* Jochen Triesch, Christoph von der Malsburg,*** Self-Organized Integration of Adaptive Visual Cues for Face Tracking**

I have started reading a few papers on multi-cues and multi-modal hypothesis in visual object tracking. I guessed the field was not that interesting, but it seems that it is! The observer design problem in these situations is much more complex and realistic that what I have studied in my control courses. There, nothing was being said about multi-modality. Anyway, I summarize a few papers on this subject and express my ideas sometimes. Note that this weblog is semi-academic: so, my synopses may be not so accurate or correct. I would be happy if the author of papers help me understand their papers better. (:

It proposed a method called * Democratic Integration*. It is a weighted-based voting-like method that adapts the weights in a self-organizing manner, i.e. it does not use any external signal for those changes. Instead, it uses the difference between the *overall* result and the result of each cue. If they are alike, that cue’s weight (or reliability – as used in the paper) will be increased.

$$R(x,t)=\sum_i r_i(t)A_i(x,t)$$

$$\hat{x}(t) = argmax{R(x,t)}$$

And for adaptation, it defines a quality $q_i(t)$ as follows

$$\tilde{q_i}(t) = R(A_i(\hat{x}(t)) – E[A_i(x,t)])$$

in that $R(.)$ is the ramp function. In this formula, $A(.)$ is the saliency map of each tracker. It is stated in the paper and I see it in a few other that in the current literature, this saliency map is considered to be probability of the object to be in a specific place. The paper mentioned that this choice of quality function is ad hoc and some other ideas like using Kullback-Leibler distance would give better results.

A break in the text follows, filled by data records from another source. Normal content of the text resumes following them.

(** events are debounced and none is lost: the timer never causes more
    reconciles than there were network events (one more if it was set already),
    and after any events that do not end the loop, a network event followed by
    the timer, with no matter how many network events and checks between,
    reconciles. Nothing is done once the loop ended. *)
Theorem run_debounces debounce st evs :
  0 < debounce ->
  (timer_runs debounce st evs <= length (keep_if is_network evs) + Nat.b2n (rn_armed st))%nat /\
  (forall between, rn_running st = true -> existsb stops evs = false ->
     Forall (fun ev => is_timer ev = false /\ stops ev = false) between ->
     last (snd (run_events debounce st (evs ++ [NetworkEvent] ++ between ++ [TimerFired]))) = Some true) /\
  (rn_running st = false -> Forall (fun go => go = false) (snd (run_events debounce st evs))).
Proof.
  intros Hd. split_and!.
  - revert st. unfold timer_runs. induction evs as [|ev evs IH]; intros st; [simpl; lia|]. cbn [run_events].
    destruct (run_step debounce st ev) as [st' go] eqn:E. specialize (IH st').
    destruct (run_events debounce st' evs) as [st'' gos]. cbn [snd zip_with zip keep_if List.filter fst] in *. unfold keep_if in *. cbn [List.filter].
    destruct st as [armed running], st' as [armed' running']. unfold run_step in E. cbn [rn_running rn_armed] in *.
    destruct running, ev, armed, (debounce <=? 0) eqn:Ed; simpl in E; bool_hyps; try lia;
      injection E as <- <- <-; simpl in *; try lia; try (destruct (enabled && _)); simpl; lia.
  - intros between Hrun Hev Hb.
    assert (forall l s, rn_running s = true -> existsb stops l = false -> rn_running (fst (run_events debounce s l)) = true) as Hkeep.
    { induction l as [|ev l IH]; intros s Hs Hl; simpl in *; [done|]. bool_hyps.
      destruct (run_step debounce s ev) as [s' go] eqn:E.
      assert (rn_running s' = true) as Hs'.
      { unfold run_step in E. rewrite Hs in E. simpl in E. destruct ev; try done; repeat case_match; by simplify_eq. }
      specialize (IH s' Hs' ltac:(done)). by destruct (run_events debounce s' l). }
    assert (forall l s, rn_running s = true -> rn_armed s = true -> Forall (fun ev => is_timer ev = false /\ stops ev = false) l ->
      rn_running (fst (run_events debounce s l)) = true /\ rn_armed (fst (run_events debounce s l)) = true) as Harm.
    { induction l as [|ev l IH]; intros s Hs Ha Hl; simpl in *; [done|]. apply Forall_cons in Hl as [[Hl1 Hl2] Hl].
      destruct (run_step debounce s ev) as [s' go] eqn:E.
      assert (rn_running s' = true /\ rn_armed s' = true) as [Hs' Ha'].
      { unfold run_step in E. rewrite Hs in E. simpl in E. destruct ev; try done; repeat case_match; by simplify_eq. }
      specialize (IH s' Hs' Ha' Hl). by destruct (run_events debounce s' l). }
    rewrite run_events_app. pose proof (Hkeep evs st Hrun Hev) as H1. destruct (run_events debounce st evs) as [s1 g1]. simpl in H1.
    rewrite run_events_app. cbn [run_events]. unfold run_step at 1. rewrite H1. simpl.
    rewrite (proj2 (Z.leb_gt _ _)) by lia. rewrite run_events_app.
    pose proof (Harm between (mkRun true true) eq_refl eq_refl Hb) as [H2 H3].
    destruct (run_events debounce (mkRun true true) between) as [s2 g2]. simpl in H2, H3. simpl. unfold run_step. rewrite H2, H3. simpl.
    by rewrite app_comm_cons, app_assoc, last_snoc.
  - intros Hr. revert st Hr. induction evs as [|ev evs IH]; intros st Hr; simpl; [constructor|].
    unfold run_step at 1. rewrite Hr. simpl. specialize (IH st Hr). destruct (run_events debounce st evs). by constructor.
Qed.
Definition ex_api (d : DB) : Api Fake FakeKS (Composed FakeSplitDNS) :=
  mkApi (NewProtocol New d 0) (mkServer New None None false no_config 0 0) (Some (mkComposed (mkFakeSplitDNS []) [] [])) (Some false).

Definition ex_quiet_env : environment := mkEnv None None None None.
Definition ex_resync (d : DB) (c : Composed FakeSplitDNS) : Composed FakeSplitDNS := snd (Resync c).
Definition ex_build_error (e : build_error) : error := Errorf "build" [].

Definition ex_save (p : Profile) := handleProfileSave "fake" ex_time (fun _ => "") "" [FamilyV4; FamilyV6] map_to_list ex_json None ex_build_error ex_quiet_env None false ex_resync
  (M := FakeKS) (inr p) "1a" "" "1" None None.
Definition ex_restore := handleSnapshotRestore "fake" ex_time (fun _ => "") "" [FamilyV4; FamilyV6] map_to_list ex_json None ex_build_error ex_quiet_env None false ex_resync
  (M := FakeKS) "snap-1" "1" None.
Definition ex_config (cfg : FileConfig) := handleConfig "fake" ex_time (fun _ => "") "" [FamilyV4; FamilyV6] map_to_list ex_json None ex_build_error ex_quiet_env None false ex_resync
  (M := FakeKS) (inr (Some cfg, [])) false (fun _ => "") "" "1" None.
Definition ex_routeop (req : routeOpReq) := handleRouteOp ex_time (fun _ => "") ex_quiet_env None false (M := FakeKS) (D := Composed FakeSplitDNS) (inr req) "1" None.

utput of each tracker and represents After doing normalization over $q_i$, the change in reliability would be

$$\tau\dot{r_i}(t) = q_i(t) – r_i(t)$$

A similar formulation is given for adaptation of prototypes. The paper used a few simple cues to do face tracking. The result is not that exciting, but its performance comparing with the case without adaptation is much superior. I am not aware of the performance of other face tracking methods.

I wonder what would happen if I use context-based switching between different cues, i.e. storing the temporally steady-state reliability weights and then test them as initial guess whenever error happens. What is the measure of error?! I am not sure, but what about the number of conflicts between different trackers?! Or time-averaged gradient of reliability vector over time.